Hamman’s syndrome (spontaneous subcutaneous emphysema and pneumomediastinum) is a rare complication of diabetic ketoacidosis (DKA), with a multifactorial etiology. Awareness of this syndrome is important: it is likely underdiagnosed as the main symptom of shortness of breath is often attributed to Kussmaul’s breathing and the findings on chest radiograph can be subtle and easily missed. It is also important to be aware of and consider Boerhaave’s syndrome as a differential diagnosis, a more serious condition with a 40% mortality rate when diagnosis is delayed. We present a case of pneumomediastinum, pneumopericardium, epidural emphysema and subcutaneous emphysema complicating DKA in an eighteen-year-old patient. We hope that increasing awareness of Hamman’s syndrome, and how to distinguish it from Boerhaave’s syndrome, will lead to better recognition and management of these syndromes in patients with diabetic ketoacidosis.

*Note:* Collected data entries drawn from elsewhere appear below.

(** ** Handlers that rest *)
Lemma check_rests b : resting (Node.check (S:=S) (Mt:=Mt) b).
Proof. unfold Node.check. by_rest. Qed.
Lemma run_closure_rests c e : resting (run_closure (S:=S) (Mt:=Mt) c e).
Proof. unfold run_closure. by_rest. Qed.
Lemma run_closure_nonnull_rests c e : resting (run_closure_nonnull (S:=S) (Mt:=Mt) c e).
Proof. unfold run_closure_nonnull. by_rest. Qed.
Lemma new_closure_rests k : resting (new_closure (S:=S) (Mt:=Mt) k).
Proof. unfold new_closure. by_rest. Qed.
Hint Resolve check_rests run_closure_rests run_closure_nonnull_rests new_closure_rests : obeys.
Lemma check_and_set_conf_rests : resting (check_and_set_conf (S:=S) (Mt:=Mt)).
Proof. unfold check_and_set_conf. by_rest. Qed.
Lemma check_majority_nodes_readonly_conf_rests c : resting (check_majority_nodes_readonly_conf (S:=S) (Mt:=Mt) env c).
Proof. unfold check_majority_nodes_readonly_conf. by_rest. Qed.
Lemma delete_empty_cache_rests : resting (delete_empty_cache (S:=S) (Mt:=Mt)).
Proof. unfold delete_empty_cache. by_rest. Qed.
Hint Resolve check_and_set_conf_rests check_majority_nodes_readonly_conf_rests delete_empty_cache_rests : obeys.
Lemma check_majority_nodes_readonly_rests : resting (check_majority_nodes_readonly (S:=S) (Mt:=Mt) env).
Proof. unfold check_majority_nodes_readonly. by_rest. Qed.
Lemma check_append_entries_cache_rests i : resting (check_append_entries_cache (S:=S) (Mt:=Mt) env i).
Proof. unfold check_append_entries_cache. by_rest. Qed.
Lemma clear_append_entries_cache_rests : resting (clear_append_entries_cache (S:=S) (Mt:=Mt) env).
Proof. unfold clear_append_entries_cache. by_rest. Qed.
Lemma stop_replicator_rests k d : resting (stop_replicator (S:=S) (Mt:=Mt) k d).
Proof. unfold stop_replicator. by_rest. Qed.
Hint Resolve check_majority_nodes_readonly_rests check_append_entries_cache_rests clear_append_entries_cache_rests stop_replicator_rests : obeys.
Lemma conf_ctx_reset_rests st : resting (conf_ctx_reset (S:=S) (Mt:=Mt) env st).
Proof. unfold conf_ctx_reset. by_rest. Qed.
Lemma reset_leader_id_rests p e : resting (reset_leader_id (S:=S) (Mt:=Mt) env p e).
Proof. unfold reset_leader_id. by_rest. Qed.
Lemma raise_term_rests t : resting (raise_term (S:=S) (Mt:=Mt) t).
Proof.
  intros n. unfold raise_term, when, save_meta. run. destruct (Z.ltb_spec (_current_term n) t); [|by split].
  simpl. destruct (set_term_and_votedfor _ _ _) as [e m]. simpl. split; [|constructor].
  split; [|done]. by repeat split; simpl; try lia.
Qed.
Hint Resolve conf_ctx_reset_rests reset_leader_id_rests raise_term_rests : obeys.
Lemma leader_lease_start_rests e : resting (leader_lease_start (S:=S) (Mt:=Mt) env e).
Proof. unfold leader_lease_start. by_rest. Qed.
Lemma poll_peers_rests w c r : resting (poll_peers (S:=S) (Mt:=Mt) env w c r).
Proof. unfold poll_peers. by_rest. Qed.
Hint Resolve leader_lease_start_rests poll_peers_rests : obeys.
Lemma request_peers_to_vote_rests c d : resting (request_peers_to_vote (S:=S) (Mt:=Mt) env c d).
Proof. unfold request_peers_to_vote. by_rest. Qed.
Lemma enter_readonly_mode_rests : resting (enter_readonly_mode (S:=S) (Mt:=Mt)).
Proof. unfold enter_readonly_mode. by_rest. Qed.
Lemma leave_readonly_mode_rests : resting (leave_readonly_mode (S:=S) (Mt:=Mt)).
Proof. unfold leave_readonly_mode. by_rest. Qed.
Lemma change_readonly_config_rests t p b : resting (change_readonly_config (S:=S) (Mt:=Mt) env t p b).
Proof. unfold change_readonly_config. by_rest. Qed.
Lemma handle_append_entries_cache_timedout_rests v c t : resting (handle_append_entries_cache_timedout (S:=S) (Mt:=Mt) env v c t).
Proof. unfold handle_append_entries_cache_timedout. by_rest. Qed.
Lemma handle_out_of_order_append_entries_rests c r i : resting (handle_out_of_order_append_entries (S:=S) (Mt:=Mt) env c r i).
Proof. unfold handle_out_of_order_append_entries. by_rest. Qed.
Lemma unsafe_reset_election_timeout_ms_rests e d : resting (unsafe_reset_election_timeout_ms (S:=S) (Mt:=Mt) env e d).
Proof. unfold unsafe_reset_election_timeout_ms. by_rest. Qed.
Hint Resolve request_peers_to_vote_rests enter_readonly_mode_rests leave_readonly_mode_rests change_readonly_config_rests handle_append_entries_cache_timedout_rests handle_out_of_order_append_entries_rests unsafe_reset_election_timeout_ms_rests : obeys.
Lemma reset_election_timeout_ms_rests e : resting (Node.reset_election_timeout_ms (S:=S) (Mt:=Mt) env e).
Proof. unfold Node.reset_election_timeout_ms. by_rest. Qed.
Lemma do_snapshot_rests d : resting (do_snapshot (S:=S) (Mt:=Mt) env d).
Proof. unfold do_snapshot. by_rest. Qed.
Lemma reject_task_rests e t : resting (reject_task (S:=S) (Mt:=Mt) e t).
Proof. unfold reject_task. by_rest. Qed.
Hint Resolve reset_election_timeout_ms_rests do_snapshot_rests reject_task_rests : obeys.
Lemma vote_rests e : resting (Node.vote (S:=S) (Mt:=Mt) env e).
Proof. unfold Node.vote. by_rest. Qed.
Lemma handle_snapshot_timeout_rests : resting (handle_snapshot_timeout (S:=S) (Mt:=Mt) env).
Proof. unfold handle_snapshot_timeout. by_rest. Qed.
Lemma follower_stable_run_rests c r t e : resting (follower_stable_run (S:=S) (Mt:=Mt) c r t e).
Proof. unfold follower_stable_run. by_rest. Qed.
Lemma reject_unmatched_rests c r b : resting (reject_unmatched (S:=S) (Mt:=Mt) env c r b).
Proof. unfold reject_unmatched. by_rest. Qed.
Lemma accept_heartbeat_rests c r : resting (accept_heartbeat (S:=S) (Mt:=Mt) c r).
Proof. unfold accept_heartbeat. by_rest. Qed.
Hint Resolve vote_rests handle_snapshot_timeout_rests follower_stable_run_rests reject_unmatched_rests accept_heartbeat_rests : obeys.
Lemma pre_vote_reply_rests c r b1 b2 : resting (pre_vote_reply (S:=S) (Mt:=Mt) c r b1 b2).
Proof. unfold pre_vote_reply. by_rest. Qed.
Lemma request_vote_reply_rests c r p b1 t b2 : resting (request_vote_reply (S:=S) (Mt:=Mt) c r p b1 t b2).
Proof. unfold request_vote_reply. by_rest. Qed.
Hint Resolve pre_vote_reply_rests request_vote_reply_rests : obeys.
Lemma handle_pre_vote_request_rests c r : resting (handle_pre_vote_request (S:=S) (Mt:=Mt) c r).
Proof. unfold handle_pre_vote_request. by_rest. Qed.
Lemma pre_vote_request_locked_rests c r l : resting (pre_vote_request_locked (S:=S) (Mt:=Mt) env c r l).
Proof. unfold pre_vote_request_locked. by_rest. Qed.
Lemma handle_request_vote_request_rests c r : resting (handle_request_vote_request (S:=S) (Mt:=Mt) c r).
Proof. unfold handle_request_vote_request. by_rest. Qed.
Hint Resolve handle_pre_vote_request_rests pre_vote_request_locked_rests handle_request_vote_request_rests : obeys.
Lemma read_user_log_rests k i j : resting (read_user_log (S:=S) (Mt:=Mt) k i j).
Proof. revert i. induction k as [|k IH]; intros i; simpl; by_rest. Qed.
Lemma read_committed_user_log_rests i j : resting (read_committed_user_log (S:=S) (Mt:=Mt) i j).
Proof. unfold read_committed_user_log. by_rest. apply read_user_log_rests. Qed.
Lemma retry_vote_on_reserved_peers_rests : resting (retry_vote_on_reserved_peers (S:=S) (Mt:=Mt) env).
Proof.
  unfold retry_vote_on_reserved_peers. intros n. rewrite get_bind. unfold pop_grantable_peers.
  destruct (_ =? -1); unfold modify_ctx; rewrite modify_bind;
    match goal with |- context [when ?b ?m] => assert (resting (when b m)) as Hr by by_rest end;
    (match goal with |- context [when ?b ?m ?n1] => destruct (Hr n1) as [H1 H2] end);
    (split; [|done]); (etransitivity; [|exact H1]); (split; [|done]); by repeat split; simpl; try lia.
Qed.
End handlers.
End node.
Lemma lives_sound self evs n : lives self evs n -> CheckFailed ∈ evs \/ sound (timers evs) n.
Proof.
  induction 1 as [env ie s m o n ev Hi|evs env c n n' ev _ IH Ht Hp|evs m f n n' ev _ IH Hm Hf Hp].
  - pose proof (init_sound env ie [] (NodeImpl self s m o)) as H. unfold value_of, state_of, events_of in H. rewrite Hi in H.
    apply H. split; [|done]. split; [|unfold leads; simpl; lia]. right.
    split; [|split; [unfold leads; simpl; lia|done]]. by split; intros x ?%elem_of_nil.
  - destruct IH as [Hc|Hs]; [left; apply elem_of_app; by left|].
    pose proof (perform_sound env c (timers evs) n (conj Hs Ht)) as H. unfold value_of, state_of, events_of in H.
    rewrite Hp in H. destruct H as [?|H]; [left; apply elem_of_app; by right|right]. unfold timers. by rewrite omap_app.
  - destruct IH as [Hc|Hs]; [left; apply elem_of_app; by left|].
    pose proof (background_sound (timers evs) n m f Hm Hf Hs) as H. unfold state_of, events_of in H.
    rewrite Hp in H. destruct H as [?|H]; [left; apply elem_of_app; by right|right]. unfold timers. by rewrite omap_app.
Qed.

(** ** What a ballot is made of *)
Abbreviation ballots n := (n.(_ballot_box).(_pending_meta_queue)).

(** The ballot of an entry appended under the configuration of [n]. *)
Definition ballot_under (n : node) : Ballot :=
  Ballot.init n.(_conf).(conf) (if stable n.(_conf) then None else Some n.(_conf).(old_conf)).

Definition accepted (n : node) (tasks : list Task) : list Task :=
  filter (fun t => term_matches n.(_current_term) t = true) tasks.

Lemma state_bind {A B} (m : NM A) (f : A -> NM B) n :
  state_of ((m ≫= f) n) = state_of (f (value_of (m n)) (state_of (m n))).
Proof. unfold mbind, M_bind, state_of, value_of. destruct (m n) as [[a n1] e1]. cbn. by destruct (f a n1) as [[b n2] e2]. Qed.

- Hamman’s syndrome (spontaneous subcutaneous emphysema and pneumomediastinum) is a rare complication of DKA.
- Presentation may be with chest or neck pain and shortness of breath, and signs are subcutaneous emphysema and Hamman’s sign – a precordial crunching or popping sound during systole.
- Boerhaave’s syndrome should be considered as a differential diagnosis, especially in cases with severe vomiting.
- The diagnosis of pneumomediastinum is made on chest radiograph, but a CT thorax with water-soluble oral contrast looking for contrast leak may be required if there is high clinical suspicion of Boerrhave’s syndrome.
- Hamman’s syndrome has an excellent prognosis, self-resolving with the correction of the ketoacidosis in all published cases in the literature.